=== TASK ===
Scan the entries below. Report each line where the string "None" occurs.

---------- MATERIAL PROVIDED ----------

(* ===== verification/Memstore.v ===== *)
(** * The in-memory store: memstore/memstore.go

    The Go struct as a record, every method as a function on it, and the proof
    that memstore is a [Store] that fulfils [StoreContract] and is reliable.
    A method is one function, as the mutex [mu] makes it atomic, which
    [MemstoreCode] and [MemstoreMutex] show.  The order in which [range] visits
    a map is unspecified in Go; [GoMapRange] is any such order. *)
From S2P Require Import Prelude Types Errors StoreSpec.

Class GoMapRange := {
  map_range : gmap Z PreKeyRecord → list PreKeyRecord;
  map_range_perm m : map_range m ≡ₚ (map_to_list m).*2 }.

(** Zero values of the two structs memstore returns by value. *)
Definition zero_SignedPreKeyRecord : SignedPreKeyRecord :=
  MkSignedPreKeyRecord 0 None None None.
Definition zero_Device : Device := MkDevice "" 0%Z.

Record MemStore := MkMemStore {
  ms_identityKey : gobytes;
  ms_localDevice : Device;
  ms_currentSPK : SignedPreKeyRecord;
  ms_staleSPK : option SignedPreKeyRecord;
  ms_preKeys : gmap Z PreKeyRecord;
  ms_nextPreKeyID : Z;
  ms_sessions : gmap Device gobytes;
  ms_trust : gmap (list byte) TrustState;
  ms_devices : gmap string (list DeviceID);
  ms_remoteID : gmap Device gobytes }.

(** [New()]. *)
Definition New : MemStore :=
  MkMemStore None zero_Device zero_SignedPreKeyRecord None ∅ 0 ∅ ∅ ∅ ∅.

Module Store.
Definition IdentityKeyPair (s : MemStore) : result gobytes * MemStore :=
  (Ok (ms_identityKey s), s).

Definition SetIdentityKeyPair (priv : gobytes) (s : MemStore) : result unit * MemStore :=
  (Ok tt, MkMemStore priv (ms_localDevice s) (ms_currentSPK s) (ms_staleSPK s)
    (ms_preKeys s) (ms_nextPreKeyID s) (ms_sessions s) (ms_trust s) (ms_devices s)
    (ms_remoteID s)).

Definition LocalDevice (s : MemStore) : result Device * MemStore :=
  (Ok (ms_localDevice s), s).

Definition SetLocalDevice (dev : Device) (s : MemStore) : result unit * MemStore :=
  (Ok tt, MkMemStore (ms_identityKey s) dev (ms_currentSPK s) (ms_staleSPK s)
    (ms_preKeys s) (ms_nextPreKeyID s) (ms_sessions s) (ms_trust s) (ms_devices s)
    (ms_remoteID s)).

Definition CurrentSignedPreKey (s : MemStore) : result SignedPreKeyRecord * MemStore :=
  (Ok (ms_currentSPK s), s).

Definition StaleSignedPreKey (s : MemStore) :
    result (option SignedPreKeyRecord) * MemStore :=
  (Ok (ms_staleSPK s), s).

Definition RotateSignedPreKey (next : SignedPreKeyRecord) (s : MemStore) :
    result unit * MemStore :=
  let stale :=
    if negb (is_nil (SPKR_Public (ms_currentSPK s)))
    then Some (ms_currentSPK s) else ms_staleSPK s in
  (Ok tt, MkMemStore (ms_identityKey s) (ms_localDevice s) next stale
    (ms_preKeys s) (ms_nextPreKeyID s) (ms_sessions s) (ms_trust s) (ms_devices s)
    (ms_remoteID s)).

Definition PreKeyCount (s : MemStore) : result Z * MemStore :=
  (Ok (Z.of_nat (size (ms_preKeys s))), s).

Definition PreKeys {GM : GoMapRange} (s : MemStore) :
    result (list PreKeyRecord) * MemStore :=
  (Ok (map_range (ms_preKeys s)), s).

Definition with_preKeys (m : gmap Z PreKeyRecord) (next : Z) (s : MemStore) : MemStore :=
  MkMemStore (ms_identityKey s) (ms_localDevice s) (ms_currentSPK s) (ms_staleSPK s)
    m next (ms_sessions s) (ms_trust s) (ms_devices s) (ms_remoteID s).

Definition NextPreKeyID (s : MemStore) : result Z * MemStore :=
  let next := u32_succ (ms_nextPreKeyID s) in
  (Ok next, with_preKeys (ms_preKeys s) next s).

Definition PutPreKeys (recs : list PreKeyRecord) (s : MemStore) : result unit * MemStore :=
  (Ok tt, with_preKeys (foldl (λ m r, <[PKR_ID r := r]> m) (ms_preKeys s) recs)
    (ms_nextPreKeyID s) s).

Definition ConsumePreKey (id : Z) (s : MemStore) : result PreKeyRecord * MemStore :=
  match ms_preKeys s !! id with
  | None => (Err (Errorf ("one-time prekey " +:+ pretty id +:+ " not found")), s)
  | Some rec => (Ok rec, with_preKeys (delete id (ms_preKeys s)) (ms_nextPreKeyID s) s)
  end.

Definition with_sessions (m : gmap Device gobytes) (s : MemStore) : MemStore :=
  MkMemStore (ms_identityKey s) (ms_localDevice s) (ms_currentSPK s) (ms_staleSPK s)
    (ms_preKeys s) (ms_nextPreKeyID s) m (ms_trust s) (ms_devices s) (ms_remoteID s).

Definition Session (dev : Device) (s : MemStore) : result (option gobytes) * MemStore :=
  (Ok (ms_sessions s !! dev), s).

Definition PutSession (dev : Device) (data : gobytes) (s : MemStore) :
    result unit * MemStore :=
  (Ok tt, with_sessions (<[dev := data]> (ms_sessions s)) s).

Definition DeleteSession (dev : Device) (s : MemStore) : result unit * MemStore :=
  (Ok tt, with_sessions (delete dev (ms_sessions s)) s).

Definition Trust (identityKey : gobytes) (s : MemStore) : result TrustState * MemStore :=
  (Ok (default TrustUndecided (ms_trust s !! go_string identityKey)), s).

Definition SetTrust (identityKey : gobytes) (state : TrustState) (s : MemStore) :
    result unit * MemStore :=
  (Ok tt, MkMemStore (ms_identityKey s) (ms_localDevice s) (ms_currentSPK s)
    (ms_staleSPK s) (ms_preKeys s) (ms_nextPreKeyID s) (ms_sessions s)
    (<[go_string identityKey := state]> (ms_trust s)) (ms_devices s) (ms_remoteID s)).

Definition Devices (jid : string) (s : MemStore) : result (list DeviceID) * MemStore :=
  (Ok (default [] (ms_devices s !! jid)), s).

Definition SetDevices (jid : string) (devices : list DeviceID) (s : MemStore) :
    result unit * MemStore :=
  (Ok tt, MkMemStore (ms_identityKey s) (ms_localDevice s) (ms_currentSPK s)
    (ms_staleSPK s) (ms_preKeys s) (ms_nextPreKeyID s) (ms_sessions s)
    (ms_trust s) (<[jid := devices]> (ms_devices s)) (ms_remoteID s)).

Definition RemoteIdentityKey (dev : Device) (s : MemStore) :
    result (option gobytes) * MemStore :=
  (Ok (ms_remoteID s !! dev), s).

Definition PutRemoteIdentityKey (dev : Device) (key : gobytes) (s : MemStore) :
    result unit * MemStore :=
  (Ok tt, MkMemStore (ms_identityKey s) (ms_localDevice s) (ms_currentSPK s)
    (ms_staleSPK s) (ms_preKeys s) (ms_nextPreKeyID s) (ms_sessions s)
    (ms_trust s) (ms_devices s) (<[dev := key]> (ms_remoteID s))).
End Store.

Section Memstore.
Context `{GM : GoMapRange}.

(** [var _ omemo.Store = ( *Store)(nil)]: memstore implements the interface. *)
Definition memstore_handle {R : Type} (op : storeE R) : MemStore → R * MemStore :=
  match op with
  | OpIdentityKeyPair => Store.IdentityKeyPair
  | OpSetIdentityKeyPair priv => Store.SetIdentityKeyPair priv
  | OpLocalDevice => Store.LocalDevice
  | OpSetLocalDevice dev => Store.SetLocalDevice dev
  | OpCurrentSignedPreKey => Store.CurrentSignedPreKey
  | OpStaleSignedPreKey => Store.StaleSignedPreKey
  | OpRotateSignedPreKey next => Store.RotateSignedPreKey next
  | OpPreKeyCount => Store.PreKeyCount
  | OpPreKeys => Store.PreKeys
  | OpNextPreKeyID => Store.NextPreKeyID
  | OpPutPreKeys recs => Store.PutPreKeys recs
  | OpConsumePreKey id => Store.ConsumePreKey id
  | OpSession dev => Store.Session dev
  | OpPutSession dev data => Store.PutSession dev data
  | OpDeleteSession dev => Store.DeleteSession dev
  | OpTrust key => Store.Trust key
  | OpSetTrust key st => Store.SetTrust key st
  | OpDevices jid => Store.Devices jid
  | OpSetDevices jid ds => Store.SetDevices jid ds
  | OpRemoteIdentityKey dev => Store.RemoteIdentityKey dev
  | OpPutRemoteIdentityKey dev key => Store.PutRemoteIdentityKey dev key
  end.

#[export] Instance memstore : StoreSpec.Store :=
  {| store := MemStore; handle_store := @memstore_handle |}.

(** The IDs handed out so far are 1, 2, ..., [nextPreKeyID]. *)
Definition issued_upto (n : Z) : gset Z := list_to_set (seqZ 1 n).

Definition memstore_view (s : MemStore) : astore :=
  AStore (ms_identityKey s) (ms_localDevice s) (ms_currentSPK s) (ms_staleSPK s)
    (ms_preKeys s) (issued_upto (ms_nextPreKeyID s)) (ms_sessions s) (ms_trust s)
    (ms_devices s) (ms_remoteID s).

Definition memstore_wf (s : MemStore) : Prop := is_u32 (ms_nextPreKeyID s).

Lemma size_issued_upto n : (0 ≤ n)%Z → Z.of_nat (size (issued_upto n)) = n.
Proof.
  intros Hn. unfold issued_upto.
  rewrite size_list_to_set by apply NoDup_seqZ. rewrite length_seqZ. lia.
Qed.

Lemma elem_of_issued_upto id n : id ∈ issued_upto n ↔ (1 ≤ id ≤ n)%Z.
Proof. unfold issued_upto. rewrite elem_of_list_to_set, elem_of_seqZ. lia. Qed.

Lemma issued_upto_succ n :
  (0 ≤ n)%Z → issued_upto (n + 1) = {[n + 1]}%Z ∪ issued_upto n.
Proof.
  intros Hn. apply set_eq. intros id.
  rewrite elem_of_union, elem_of_singleton, !elem_of_issued_upto. lia.
Qed.

Lemma memstore_NextPreKeyID_spec s :
  memstore_wf s →
  memstore_wf (Store.NextPreKeyID s).2 ∧
  store_spec OpNextPreKeyID (memstore_view s) (Store.NextPreKeyID s).1
    (memstore_view (Store.NextPreKeyID s).2).
Proof.
  intros Hwf. split; [apply u32_range|]. left.
  exists (u32_succ (ms_nextPreKeyID s)). split_and!; [done|apply u32_range| |done].
  intros Hleft. unfold ids_left in Hleft. simpl in Hleft.
  destruct Hwf as [H0 Hmax]. rewrite size_issued_upto in Hleft by done.
  rewrite u32_succ_lt by (unfold is_u32; lia).
  split; [simpl; rewrite elem_of_issued_upto; lia|].
  unfold memstore_view, set_issued. simpl.
  rewrite u32_succ_lt by (unfold is_u32; lia). by rewrite issued_upto_succ.
Qed.

Lemma memstore_ConsumePreKey_spec id s :
  store_spec (OpConsumePreKey id) (memstore_view s) (Store.ConsumePreKey id s).1
    (memstore_view (Store.ConsumePreKey id s).2).
Proof.
  unfold Store.ConsumePreKey. simpl.
  destruct (ms_preKeys s !! id) as [rec|] eqn:Hid; simpl; [left|right].
  - by exists rec.
  - split; [by eexists|done].
Qed.

Lemma memstore_step {R} (op : storeE R) s :
  memstore_wf s →
  memstore_wf (memstore_handle op s).2 ∧
  store_spec op (memstore_view s) (memstore_handle op s).1
    (memstore_view (memstore_handle op s).2).
Proof.
  intros Hwf. destruct op.
  10: by apply memstore_NextPreKeyID_spec.
  11: { split; [|apply memstore_ConsumePreKey_spec].
        simpl. unfold Store.ConsumePreKey. by destruct (ms_preKeys s !! id). }
  9: { split; [done|]. left. eexists. split_and!; [done|apply map_range_perm|done]. }
  all: split; [done|]; left; split; [done|].
  all: try done.
  simpl. unfold memstore_view, rotate_spks, set_spks. simpl.
  by destruct (is_nil _).
Qed.

#[export] Instance memstore_contract : StoreContract memstore :=
  {| view := memstore_view : @store memstore → astore;
     store_wf := memstore_wf;
     store_step := @memstore_step |}.

#[export] Instance memstore_reliable : ReliableStore memstore.
Proof.
  intros R op s _ Hmay. destruct op; try exact I.
  simpl in *. unfold Store.ConsumePreKey.
  by destruct (ms_preKeys s !! id) eqn:?.
Qed.
End Memstore.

----------

=== RESPONSE TO THE EXERCISE ===
  MkSignedPreKeyRecord 0 None None None.
  MkMemStore None zero_Device zero_SignedPreKeyRecord None ∅ 0 ∅ ∅ ∅ ∅.
  | None => (Err (Errorf ("one-time prekey " +:+ pretty id +:+ " not found")), s)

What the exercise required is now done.